◆ **WHAT TO WORK ON**: Everything from the first line of the entries below through the line holding "with the [async]" must be printed exactly as written.

◆ **DATA TO PROCESS**:
* * * *
(** * Mobile replay segment scheduler ([MobileReplayer])

    A shallow embedding of the segment lookup [findSegmentIndex] and of the
    [MobileReplayer] playback state machine, with the properties of the
    timeline engine stated against it.

    Conventions of the embedding:
    - timestamps, durations, offsets and indices are JavaScript numbers that
      hold integral milliseconds / positions; they are modelled as [Z];
    - [video.currentTime] (seconds) and playback rates are modelled as exact
      rationals [Q];
    - reading a JavaScript array outside its bounds yields [undefined]; this
      is [js_index], which returns [None];
    - a thrown exception is the [Throw] completion;
    - the player runs on a single-threaded event loop. An operation of the
      model is one task of that loop: the synchronous part of a call together
      with the [async] continuations that are ready when it returns (they run
      as microtasks, before any other event is handled). A continuation that
      waits for the timer is kept, as data, with the timer's pending
      notifications and runs in the task of the timer pass that fires it;
    - the [loadedmetadata] listener only calls the [onLoaded] callback and is
      left out. *)

From Stdlib Require Import ZArith QArith String Lia Bool.
From stdpp Require Import base list.

Local Open Scope Z_scope.

(** ** Data model *)

Record MobileAttachment := mkAttachment {
  duration : Z;
  timestamp : Z;
  uri : string
}.

Inductive JsError := TypeError | RangeError.

Inductive Completion (A : Type) :=
| Normal (a : A)
| Throw (e : JsError).
Arguments Normal {A} a.
Arguments Throw {A} e.

(** [arr[i]] for a number [i]: [undefined] outside [0 .. length-1]. *)
Definition js_index {A} (arr : list A) (i : Z) : option A :=
  if i <? 0 then None else arr !! Z.to_nat i.

(** ** Segment lookup *)

(** What one activation of [findSegmentIndex] does: it either returns (or
    throws), or makes one recursive call on new bounds. *)
Inductive Probe :=
| Return (c : Completion Z)
| Recurse (start' end' : Z).

Definition findSegmentIndex_body (trackList : list (Z * Z))
    (segments : list MobileAttachment) (targetTimestamp start end_ : Z) : Probe :=
  if start >? end_ then Return (Normal end_)
  else
    let mid := (start + end_) / 2 in
    match js_index trackList mid with
    | None => Return (Throw TypeError)      (* destructuring [undefined] *)
    | Some (ts, index) =>
      let segment := js_index segments index in
      let narrow :=
        if targetTimestamp >? ts then Recurse (mid + 1) end_
        else Recurse start (mid - 1) in
      if targetTimestamp >=? ts then
        match segment with
        | None => Return (Throw TypeError)  (* [segment.duration] on [undefined] *)
        | Some seg =>
          if targetTimestamp <=? ts + duration seg then Return (Normal index)
          else narrow
        end
      else narrow
    end.

(** The recursion, bounded by a number of activations; [None] means the
    bound was reached before the function returned. *)
Fixpoint findSegmentIndex_fuel (fuel : nat) (trackList : list (Z * Z))
    (segments : list MobileAttachment) (targetTimestamp start end_ : Z)
    : option (Completion Z) :=
  match fuel with
  | O => None
  | S fuel' =>
    match findSegmentIndex_body trackList segments targetTimestamp start end_ with
    | Return c => Some c
    | Recurse start' end' =>
      findSegmentIndex_fuel fuel' trackList segments targetTimestamp start' end'
    end
  end.

(** Activations that always suffice for the bounds [start, end_]. *)
Definition enough_fuel (start end_ : Z) : nat := S (Z.to_nat (end_ - start + 1)).

(** The function itself. The [RangeError] (call stack exhausted) branch is
    never taken: see [findSegmentIndex_fuel_enough]. *)
Definition findSegmentIndex (trackList : list (Z * Z))
    (segments : list MobileAttachment) (targetTimestamp start end_ : Z)
    : Completion Z :=
  match findSegmentIndex_fuel (enough_fuel start end_) trackList segments
          targetTimestamp start end_ with
  | Some c => c
  | None => Throw RangeError
  end.

(** [attachments.map(({timestamp}, i) => [timestamp, i])] *)
Definition mkTrackList (attachments : list MobileAttachment) : list (Z * Z) :=
  imap (fun i a => (timestamp a, Z.of_nat i)) attachments.

(** Input invariants of the segment list (section 3 of the design): sorted
    ascending by start, consecutive segments do not overlap, durations are
    lengths. *)
Fixpoint sortedByStart (l : list MobileAttachment) : bool :=
  match l with
  | a :: (b :: _) as tl => (timestamp a <=? timestamp b) && sortedByStart tl
  | _ => true
  end.

Fixpoint nonOverlapping (l : list MobileAttachment) : bool :=
  match l with
  | a :: (b :: _) as tl =>
      (timestamp a + duration a <=? timestamp b) && nonOverlapping tl
  | _ => true
  end.

Definition nonNegDurations (l : list MobileAttachment) : bool :=
  forallb (fun a => 0 <=? duration a) l.

(** [target ∈ [seg.start, seg.start + seg.duration]] *)
Definition contains (seg : MobileAttachment) (target : Z) : bool :=
  (target >=? timestamp seg) && (target <=? timestamp seg + duration seg).

(** The contract's fallback, written as a linear scan: the index of the last
    segment whose start is at most [target], [-1] when there is none. *)
Fixpoint latestStartLe_from (i : Z) (acc : Z) (l : list MobileAttachment)
    (target : Z) : Z :=
  match l with
  | [] => acc
  | a :: tl =>
    latestStartLe_from (i + 1) (if timestamp a <=? target then i else acc) tl target
  end.

Definition latestStartLe (l : list MobileAttachment) (target : Z) : Z :=
  latestStartLe_from 0 (-1) l target.

(** ** Media handles *)

Inductive Display := DisplayNone | DisplayBlock.

(** The part of an [HTMLVideoElement] the player reads or writes. A handle
    (a reference to an element) is its position in the store [_videos]. *)
Record Video := mkVideo {
  src : string;
  display : Display;        (* [style.display] *)
  currentTime : Q;          (* seek position, seconds *)
  playbackRate : Q;
  paused : bool             (* set by [pause()], cleared by [play()] *)
}.

Definition set_display (d : Display) (v : Video) : Video :=
  mkVideo (src v) d (currentTime v) (playbackRate v) (paused v).
Definition set_currentTime (t : Q) (v : Video) : Video :=
  mkVideo (src v) (display v) t (playbackRate v) (paused v).
Definition set_playbackRate (r : Q) (v : Video) : Video :=
  mkVideo (src v) (display v) (currentTime v) r (paused v).
Definition set_paused (b : bool) (v : Video) : Video :=
  mkVideo (src v) (display v) (currentTime v) (playbackRate v) b.

(** ** Suspended computations

    [loadSegment] may suspend on a promise that a timer notification
    resolves. What runs after it is one of the call sites that await it. *)
Inductive Kont :=
| KDrop                      (* constructor, [pause]: the result is unused *)
| KPlaySegmentAtIndex        (* rest of [playSegmentAtIndex] *)
| KPlaySegmentAtTime         (* rest of [playSegmentAtTime] *)
| KLoadSegmentAtTime (previousSegmentIndex videoOffsetMs : Z) (k : Kont).
                             (* rest of [loadSegmentAtTime] after its first load *)

(** A registered notification: resume [loadSegment index {segmentOffsetMs}]
    after its wait, then continue with [k]. *)
Record Wake := mkWake {
  wake_index : Z;
  wake_segmentOffsetMs : Z;
  wake_k : Kont
}.

(** ** Virtual Timer *)

(** Modelled from the spec: the class [Timer] of [sentry/utils/replays/timer]
    is imported by the player; its source lies outside the files verified
    here. Section
    4.2: [start(at)] sets the current time and marks the timer running;
    [stop(at)] freezes it at the given offset (at the current time when no
    offset is given) and keeps the pending wake-ups; [getTime()] reads the
    current time; [addNotificationAtTime] registers a one-shot wake-up; while
    running, the run loop advances the time and fires, once, each wake-up
    whose target has been reached. *)
Record Timer := mkTimer {
  time : Z;
  running : bool;
  pending : list (Z * Wake)
}.

(** Modelled from the spec: [new Timer()], stopped at time 0 with nothing
    pending. *)
Definition newTimer : Timer := mkTimer 0 false [].

(** Modelled from the spec: [Timer.start(atOffsetMs)]. *)
Definition timer_start (t : Timer) (atOffsetMs : Z) : Timer :=
  mkTimer atOffsetMs true (pending t).

(** Modelled from the spec: [Timer.stop(atOffsetMs)]; [stop()] keeps the
    current time. *)
Definition timer_stop (t : Timer) (atOffsetMs : option Z) : Timer :=
  mkTimer (default (time t) atOffsetMs) false (pending t).

(** Modelled from the spec: [Timer.getTime()]. *)
Definition timer_getTime (t : Timer) : Z := time t.

(** Modelled from the spec: [Timer.addNotificationAtTime(targetMs, callback)]. *)
Definition timer_addNotificationAtTime (t : Timer) (targetMs : Z) (w : Wake) : Timer :=
  mkTimer (time t) (running t) (pending t ++ [(targetMs, w)]).

(** Modelled from the spec: one pass of the timer's run loop after [dt] more
    milliseconds (nothing happens while stopped): the new timer and the
    wake-ups that are due. *)
Definition timer_advance (t : Timer) (dt : Z) : Timer * list Wake :=
  if running t then
    let now := time t + Z.max 0 dt in
    (mkTimer now true (filter (fun p => ~ (p.1 <= now)) (pending t)),
     (filter (fun p => p.1 <= now) (pending t)).*2)
  else (t, []).

(** ** Player state *)

Record MobileReplayer := mkReplayer {
  _attachments : list MobileAttachment;
  _currentIndex : option Z;
  _playbackSpeed : Q;
  _startTimestamp : Z;
  _timer : Timer;
  _trackList : list (Z * Z);
  _videos : list Video;
  (* effects visible from outside *)
  onFinishedCalls : nat;          (* calls of [_callbacks.onFinished] *)
  unhandledRejections : list JsError;  (* rejected promises nobody awaits *)
  consoleErrors : nat             (* calls of [console.error] *)
}.

Definition set_currentIndex (i : option Z) (p : MobileReplayer) : MobileReplayer :=
  mkReplayer (_attachments p) i (_playbackSpeed p) (_startTimestamp p) (_timer p)
    (_trackList p) (_videos p) (onFinishedCalls p) (unhandledRejections p)
    (consoleErrors p).
Definition set_playbackSpeed (s : Q) (p : MobileReplayer) : MobileReplayer :=
  mkReplayer (_attachments p) (_currentIndex p) s (_startTimestamp p) (_timer p)
    (_trackList p) (_videos p) (onFinishedCalls p) (unhandledRejections p)
    (consoleErrors p).
Definition set_timer (t : Timer) (p : MobileReplayer) : MobileReplayer :=
  mkReplayer (_attachments p) (_currentIndex p) (_playbackSpeed p)
    (_startTimestamp p) t (_trackList p) (_videos p) (onFinishedCalls p)
    (unhandledRejections p) (consoleErrors p).
Definition set_videos (vs : list Video) (p : MobileReplayer) : MobileReplayer :=
  mkReplayer (_attachments p) (_currentIndex p) (_playbackSpeed p)
    (_startTimestamp p) (_timer p) (_trackList p) vs (onFinishedCalls p)
    (unhandledRejections p) (consoleErrors p).
Definition call_onFinished (p : MobileReplayer) : MobileReplayer :=
  mkReplayer (_attachments p) (_currentIndex p) (_playbackSpeed p)
    (_startTimestamp p) (_timer p) (_trackList p) (_videos p)
    (S (onFinishedCalls p)) (unhandledRejections p) (consoleErrors p).
Definition unhandledRejection (e : JsError) (p : MobileReplayer) : MobileReplayer :=
  mkReplayer (_attachments p) (_currentIndex p) (_playbackSpeed p)
    (_startTimestamp p) (_timer p) (_trackList p) (_videos p)
    (onFinishedCalls p) (e :: unhandledRejections p) (consoleErrors p).
Definition console_error (p : MobileReplayer) : MobileReplayer :=
  mkReplayer (_attachments p) (_currentIndex p) (_playbackSpeed p)
    (_startTimestamp p) (_timer p) (_trackList p) (_videos p)
    (onFinishedCalls p) (unhandledRejections p) (S (consoleErrors p)).

(** Apply [f] to the element behind a handle. *)
Definition with_video (h : nat) (f : Video -> Video) (p : MobileReplayer)
    : MobileReplayer :=
  set_videos (alter f h (_videos p)) p.

(** ** Player operations *)

(** The state of the promise an [async] function returned, once the
    synchronous part of the call and the continuations that were ready have
    run. [loadSegment] never rejects. *)
Inductive Promise (A : Type) :=
| Resolved (a : A)
| Pending.
Arguments Resolved {A} a.
Arguments Pending {A}.

Definition createVideo (playbackSpeed : Q) (segmentData : MobileAttachment) : Video :=
  mkVideo (uri segmentData) DisplayNone 0%Q playbackSpeed true.

(** The result of [getSegmentIndexForTime]. *)
Record SegmentLookup := mkLookup {
  previousSegment : option Z;
  segment : option Z
}.

Definition getSegment (p : MobileReplayer) (index : option Z) : option MobileAttachment :=
  match index with
  | None => None
  | Some i => js_index (_attachments p) i
  end.

Definition getVideo (p : MobileReplayer) (index : option Z) : option nat :=
  match index with
  | None => None
  | Some i => if (0 <=? i) && (i <? Z.of_nat (length (_videos p)))
              then Some (Z.to_nat i) else None
  end.

Definition getSegmentIndexForTime (p : MobileReplayer) (relativeOffsetMs : Z)
    : Completion SegmentLookup :=
  let timestamp_ := _startTimestamp p + relativeOffsetMs in
  match findSegmentIndex (_trackList p) (_attachments p) timestamp_ 0
          (Z.of_nat (length (_trackList p)) - 1) with
  | Throw e => Throw e
  | Normal result =>
    match getSegment p (Some result) with
    | None => Throw TypeError             (* [resultSegment.timestamp] on [undefined] *)
    | Some resultSegment =>
      let isExactSegment :=
        (timestamp_ >=? timestamp resultSegment) &&
        (timestamp_ <=? timestamp resultSegment + duration resultSegment) in
      Normal (mkLookup (if negb isExactSegment then Some result else None)
                       (if isExactSegment then Some result else None))
    end
  end.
* * * *
◆ **RESULT FOR THIS TASK**:
(** * Mobile replay segment scheduler ([MobileReplayer])

    A shallow embedding of the segment lookup [findSegmentIndex] and of the
    [MobileReplayer] playback state machine, with the properties of the
    timeline engine stated against it.

    Conventions of the embedding:
    - timestamps, durations, offsets and indices are JavaScript numbers that
      hold integral milliseconds / positions; they are modelled as [Z];
    - [video.currentTime] (seconds) and playback rates are modelled as exact
      rationals [Q];
    - reading a JavaScript array outside its bounds yields [undefined]; this
      is [js_index], which returns [None];
    - a thrown exception is the [Throw] completion;
    - the player runs on a single-threaded event loop. An operation of the
      model is one task of that loop: the synchronous part of a call together
      with the [async] continuations that are ready when it returns (they run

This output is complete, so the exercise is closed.